NF-κB is an oncogene protein that regulates transcription of a variety of cellular genes, including immune and inflammatory response and growth control.13 NF-κB is present in cytosol as a heterodimer composed of NF-κB1 (P50) and Rel (P65) subunits bound to an inhibitor protein, I-κB. After activation, NF-κB translocates from the cytosol to the nucleus of the cell, binds to specific DNA sequences, and initiates transcription. Maziere et al19 have shown that ox-LDL activates NF-κB in fibroblasts and endothelial and smooth muscle cells and causes cell injury. Collins25 has suggested oxidative activation of endothelial cell transcription factors, especially NF-κB, as a mechanism for changing endothelial cell phenotype and for initiating atherosclerotic lesions. Hernan dez-Presa et al16 have also demonstrated NF-κB activation in early atherosclerosis. Other studies have shown a critical role of NF-κB activation in myocardial26 and endothelial cell17 apoptosis. Some studies have also shown NF-κB as a proapoptotic signal in human endothelial cells.27 It is possible that NF-κB activation plays different roles depending on the stimulus and conditions for cell injury. In the present study, we demonstrate that ox-LDL induces NF-κB activation. The role of LOX-1 in this process appears to be important, because antisense LOX-1 and chemical LOX-1 inhibitors significantly reduced NF-κB activation in cultured HCAECs. Importantly, we found that CAPE, an inhibitor of NF-κB,21 markedly attenuated ox-LDL–induced apoptosis of HCAECs. Natarajan et al21 demonstrated that CAPE completely blocks the activation of NF-κB induced by TNF-α but that it has no effect on other transcription factors, such as activator protein-1, Oct-1, and TFIID. Although a few studies show that CAPE also induces apoptosis in fibroblast cells,28 we did not find evidence for a proapoptotic effect of CAPE. We propose that ox-LDL via LOX-1 triggers a suicide pathway leading to apoptosis in HCAECs and that this pathway is closely linked with the activation of NF-κB. It is possible that ox-LDL–induced apoptosis may involve other signal transduction pathways, such as the activation of CPP32-like protease and protein kinase C, because the NF-κB inhibitor did not completely block the effect of ox-LDL.

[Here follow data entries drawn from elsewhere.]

(* ===== verification/Inet.v ===== *)
(** * Internet addresses: [resolv/inet_pton.c], [inet_ntop.c], [inet_addr.c]

    A string is the list of its characters before the terminating zero; an
    address is the list of its bytes in network order.  The arrays on the stack
    are buffers ([Buffer]), so that a store outside them is undefined; what an
    uninitialised one holds is an argument. *)

From S2P Require Import Prelude CMonad Buffer Numerals Strtol.
Open Scope c_scope.

Definition AF_INET : Z := 2.
Definition AF_INET6 : Z := 10.
Definition NS_INADDRSZ : Z := 4.
Definition NS_IN6ADDRSZ : Z := 16.
Definition NS_INT16SZ : Z := 2.

Definition dec_digit (ch : Z) : bool := (48 <=? ch) && (ch <=? 57).

(** ** [inet_pton.c] *)

(** The loop over [tmp]; the result is that of the function. *)
Fixpoint pton4_loop (src : list Z) (saw_digit : bool) (octets tp : Z) : T bool :=
  match src with
  | [] => ret (negb (octets <? 4))
  | ch :: src =>
    if dec_digit ch then
      let! v := get tp in
      let new := v * 10 + (ch - 48) in
      if saw_digit && (v =? 0) then ret false
      else if 255 <? new then ret false
      else
        put tp new;;
        if saw_digit then pton4_loop src saw_digit octets tp
        else if 4 <? octets + 1 then ret false
        else pton4_loop src true (octets + 1) tp
    else if (ch =? 46) && saw_digit then
      if octets =? 4 then ret false
      else put (tp + 1) 0;; pton4_loop src false octets (tp + 1)
    else ret false
  end.

(** The address it stores, or [Some None] when it returns 0 and stores nothing. *)
Definition inet_pton4 (tmp src : list Z) : option (option (list Z)) :=
  match (put 0 0;; pton4_loop src false 0 0) tmp with
  | None => None
  | Some (true, tmp) => Some (Some tmp)
  | Some (false, _) => Some None
  end.

Definition hex_digit_value (ch : Z) : Z :=
  if (48 <=? ch) && (ch <=? 57) then ch - 48
  else if (97 <=? ch) && (ch <=? 102) then ch - 97 + 10
  else if (65 <=? ch) && (ch <=? 70) then ch - 65 + 10
  else -1.

Section Pton6.
(** What the array of [inet_pton4] holds. *)
Variable tmp4 : list Z.

(** The two bytes of a group; [false] for no room. *)
Definition put_group (tp val : Z) (k : T bool) : T bool :=
  if NS_IN6ADDRSZ <? tp + NS_INT16SZ then ret false
  else put tp (Z.land (wrap 8 (Z.shiftr val 8)) 255);; put (tp + 1) (Z.land (wrap 8 val) 255);; k.

(** [n] bytes from place [i] on, in place. *)
Fixpoint gets (n : nat) (i : Z) : T (list Z) :=
  match n with
  | O => ret []
  | S n => let! v := get i in let! l := gets n (i + 1) in ret (v :: l)
  end.

(** Replace [::] with zeros. *)
Definition expand (colonp : option Z) (tp : Z) : T bool :=
  match colonp with
  | None => ret (tp =? NS_IN6ADDRSZ)
  | Some c =>
    if tp =? NS_IN6ADDRSZ then ret false
    else
      let n := tp - c in
      let! moved := gets (Z.to_nat n) c in
      puts (NS_IN6ADDRSZ - n) moved;; puts c (replicate (Z.to_nat (NS_IN6ADDRSZ - n - c)) 0);; ret true
  end.

Definition pton6_end (colonp : option Z) (tp xdigits_seen val : Z) : T bool :=
  if 0 <? xdigits_seen then put_group tp val (expand colonp (tp + 2)) else expand colonp tp.

Fixpoint pton6_loop (src curtok : list Z) (colonp : option Z) (tp xdigits_seen val : Z) : T bool :=
  match src with
  | [] => pton6_end colonp tp xdigits_seen val
  | ch :: src =>
    let digit := hex_digit_value ch in
    if 0 <=? digit then
      if xdigits_seen =? 4 then ret false
      else
        let val := Z.lor (wrap 32 (Z.shiftl val 4)) digit in
        if 0xffff <? val then ret false else pton6_loop src curtok colonp tp (xdigits_seen + 1) val
    else if ch =? 58 then
      let curtok := src in
      if xdigits_seen =? 0 then
        match colonp with Some _ => ret false | None => pton6_loop src curtok (Some tp) tp xdigits_seen val end
      else
        match src with
        | [] => ret false
        | _ => put_group tp val (pton6_loop src curtok colonp (tp + 2) 0 0)
        end
    else if (ch =? 46) && (tp + NS_INADDRSZ <=? NS_IN6ADDRSZ) then
      match inet_pton4 tmp4 curtok with
      | None => undefined
      | Some None => ret false
      | Some (Some a) => puts tp a;; pton6_end colonp (tp + NS_INADDRSZ) 0 val
      end
    else ret false
  end.

Definition inet_pton6 (src : list Z) : option (option (list Z)) :=
  let go src :=
    match pton6_loop src src None 0 0 0 (replicate 16 0) with
    | None => None
    | Some (true, tmp) => Some (Some tmp)
    | Some (false, _) => Some None
    end in
  match src with
  | [] => Some None
  | ch :: src' =>
    if ch =? 58 then
      match src' with
      | [] => Some None
      | ch' :: _ => if negb (ch' =? 58) then Some None else go src'
      end
    else go src
  end.

(** The return value and the address it stores, if any. *)
Definition inet_pton (af : Z) (src : list Z) : option (Z * option (list Z)) :=
  let result r := match r with None => None | Some (Some a) => Some (1, Some a) | Some None => Some (0, None) end in
  if af =? AF_INET then result (inet_pton4 tmp4 src)
  else if af =? AF_INET6 then result (inet_pton6 src)
  else Some (-1, None).
End Pton6.

(** ** [inet_ntop.c] *)

Fixpoint nth_byte (src : list Z) (i : nat) : Z := match src, i with b :: _, O => b | _ :: src, S i => nth_byte src i | [], _ => 0 end.

(** ["%u.%u.%u.%u"] *)
Definition fmt4 (src : list Z) : list Z :=
  decimal (nth_byte src 0) ++ [46] ++ decimal (nth_byte src 1) ++ [46] ++ decimal (nth_byte src 2) ++ [46] ++ decimal (nth_byte src 3).

(** Stores the text at place [dst] of the buffer; the length, or [None] for
    [NULL].  The array [tmp] has 16 bytes. *)
Definition inet_ntop4 (src : list Z) (dst size : Z) : T (option Z) :=
  let text := fmt4 src in
  if 16 <=? len text then undefined
  else if size <=? len text then ret None
  else puts dst (text ++ [0]);; ret (Some (len text)).

(** The 16-bit groups. *)
Fixpoint words (src : list Z) : list Z :=
  match src with
  | a :: b :: src => Z.lor (Z.shiftl a 8) b :: words src
  | _ => []
  end.

(** A run of zeros: where it begins (-1: there is none) and its length. *)
Record zero_run := mkRun { zbase : Z; zlen : Z }.

Definition better (best cur : zero_run) : zero_run := if (zbase best =? -1) || (zlen best <? zlen cur) then cur else best.

Fixpoint scan_runs (i : Z) (ws : list Z) (best cur : zero_run) : zero_run * zero_run :=
  match ws with
  | [] => (best, cur)
  | w :: ws =>
    if w =? 0 then
      scan_runs (i + 1) ws best (if zbase cur =? -1 then mkRun i 1 else mkRun (zbase cur) (zlen cur + 1))
    else if negb (zbase cur =? -1) then scan_runs (i + 1) ws (better best cur) (mkRun (-1) (zlen cur))
    else scan_runs (i + 1) ws best cur
  end.

Definition best_run (ws : list Z) : zero_run :=
  let '(best, cur) := scan_runs 0 ws (mkRun (-1) 0) (mkRun (-1) 0) in
  let best := if negb (zbase cur =? -1) then better best cur else best in
  if negb (zbase best =? -1) && (zlen best <? 2) then mkRun (-1) (zlen best) else best.

(** The characters before the first zero, if there is one: what [strcpy] copies. *)
Fixpoint cstring (s : list Z) : option (list Z) :=
  match s with
  | [] => None
  | c :: s => if c =? 0 then Some [] else match cstring s with Some t => Some (c :: t) | None => None end
  end.

(** The size of the array [tmp]. *)
Definition TMP6 : Z := 46.

(** The groups from the [i]th on, at place [tp] of [tmp]. *)
Fixpoint ntop6_loop (src : list Z) (best : zero_run) (w5 : Z) (i : Z) (ws : list Z) (tp : Z) : T (option Z) :=
  match ws with
  | [] => ret (Some tp)
  | w :: ws =>
    if negb (zbase best =? -1) && (zbase best <=? i) && (i <? zbase best + zlen best) then
      if i =? zbase best then put tp 58;; ntop6_loop src best w5 (i + 1) ws (tp + 1)
      else ntop6_loop src best w5 (i + 1) ws tp
    else
      let! tp := (if negb (i =? 0) then put tp 58;; ret (tp + 1) else ret tp) in
      if (i =? 6) && (zbase best =? 0) && ((zlen best =? 6) || ((zlen best =? 5) && (w5 =? 0xffff))) then
        let! r := inet_ntop4 (drop 12 src) tp (TMP6 - tp) in
        match r with
        | None => ret None
        | Some n => ret (Some (tp + n))
        end
      else
        puts tp (hexadecimal w ++ [0]);; ntop6_loop src best w5 (i + 1) ws (tp + len (hexadecimal w))
  end.

(** The whole of [tmp] with the terminating zero: its length. *)
Definition ntop6_text (src : list Z) : T (option Z) :=
  let ws := words src in
  let best := best_run ws in
  let! r := ntop6_loop src best (nth_byte ws 5) 0 ws 0 in
  match r with
  | None => ret None
  | Some tp =>
    let! tp := (if negb (zbase best =? -1) && (zbase best + zlen best =? 8) then put tp 58;; ret (tp + 1) else ret tp) in
    put tp 0;; ret (Some (tp + 1))
  end.

(** [tmp] is what the array holds before; [size] is a [socklen_t]. *)
Definition inet_ntop6 (tmp src : list Z) (size : Z) : T (option Z) := fun dst =>
  match ntop6_text src tmp with
  | None => None
  | Some (None, _) => Some (None, dst)
  | Some (Some n, tmp) =>
    if size <? wrap 32 n then Some (None, dst)
    else match cstring tmp with
         | None => None
         | Some text => (puts 0 (text ++ [0]);; ret (Some (len text))) dst
         end
  end.

(** The length of the text, or [None] for [NULL]. *)
Definition inet_ntop (tmp : list Z) (af : Z) (src : list Z) (size : Z) : T (option Z) :=
  if af =? AF_INET then inet_ntop4 src 0 size
  else if af =? AF_INET6 then inet_ntop6 tmp src size
  else ret None.

(** ** [inet_addr.c] *)

Definition max_part : list Z := [0xffffffff; 0xffffff; 0xffff; 0xff].

(** The bytes of [htonl (val)]. *)
Definition be_bytes (val : Z) : list Z := [wrap 8 (Z.shiftr val 24); wrap 8 (Z.shiftr val 16); wrap 8 (Z.shiftr val 8); wrap 8 val].

Section Aton.
Variable isspace : Z -> bool.

(** One number: its value, whether there was a digit, and what follows;
    [Some None] is [goto ret_0]. *)
Definition aton_number (cp : list Z) : option (option (Z * bool * list Z)) :=
  if negb (dec_digit (cur cp)) then Some None
  else
    match strtol_l_internal isspace 64 64 true cp 0 false with
    | Some (mkResult ul (Some e) err) =>
      if (ul =? 2 ^ 64 - 1) && match err with Some ERANGE => true | _ => false end then Some None
      else if 0xffffffff <? ul then Some None
      else Some (Some (ul, negb (e =? 0), drop (Z.to_nat e) cp))
    | _ => None
    end.

(** The loop: [pp] parts have been stored in [res]. *)
Fixpoint aton_loop (fuel : nat) (cp res : list Z) (pp : nat) : option (option (list Z * list Z)) :=
  match fuel with
  | O => None
  | S fuel =>
    match aton_number cp with
    | None => None
    | Some None => Some None
    | Some (Some (val, digit, cp)) =>
      if cur cp =? 46 then
        if (2 <? pp)%nat || (0xff <? val) then Some None
        else aton_loop fuel (tail cp) (<[pp := val]> res) (S pp)
      else if negb (cur cp =? 0) && negb ((cur cp <? 128) && isspace (cur cp)) then Some None
      else if negb digit then Some None
      else match max_part !! pp with
           | None => None
           | Some m => if m <? val then Some None else Some (Some (zip_with Z.lor res (be_bytes val), cp))
           end
    end
  end.

(** The address and the rest of the string, or [Some None] for 0. *)
Definition inet_aton_end (cp : list Z) : option (option (list Z * list Z)) := aton_loop 4 cp [0; 0; 0; 0] 0.

Definition inet_aton_exact (cp : list Z) : option (option (list Z)) :=
  match inet_aton_end cp with
  | None => None
  | Some (Some (a, [])) => Some (Some a)
  | Some _ => Some None
  end.

(** [inet_aton] *)
Definition inet_aton_ignore_trailing (cp : list Z) : option (option (list Z)) :=
  match inet_aton_end cp with
  | None => None
  | Some (Some (a, _)) => Some (Some a)
  | Some None => Some None
  end.

Definition INADDR_NONE : list Z := [255; 255; 255; 255].

Definition inet_addr (cp : list Z) : option (list Z) :=
  match inet_aton_end cp with
  | None => None
  | Some (Some (a, _)) => Some a
  | Some None => Some INADDR_NONE
  end.
End Aton.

In summary, ox-LDL upregulates the expression of its own receptor in HCAECs. Ox-LDL also induces apoptosis in HCAECs via LOX-1 in concert with upregulation of its receptor, and last, NF-κB activation plays an important role as a signal transduction mechanism in this process. The confirmation of these concepts was obtained with the use of a specific antisense to LOX-1 mRNA and 2 different chemical blockers of LOX-1, polyinosinic acid and carrageenan, as well as CAPE, a powerful NF-κB inhibitor. These observations may have important implications with regard to the propagation of endothelial cell injury in the presence of ox-LDL.
This study was supported by a Merit Review Award from the VA Central Office and an award from the Department of Defense, Washington, DC.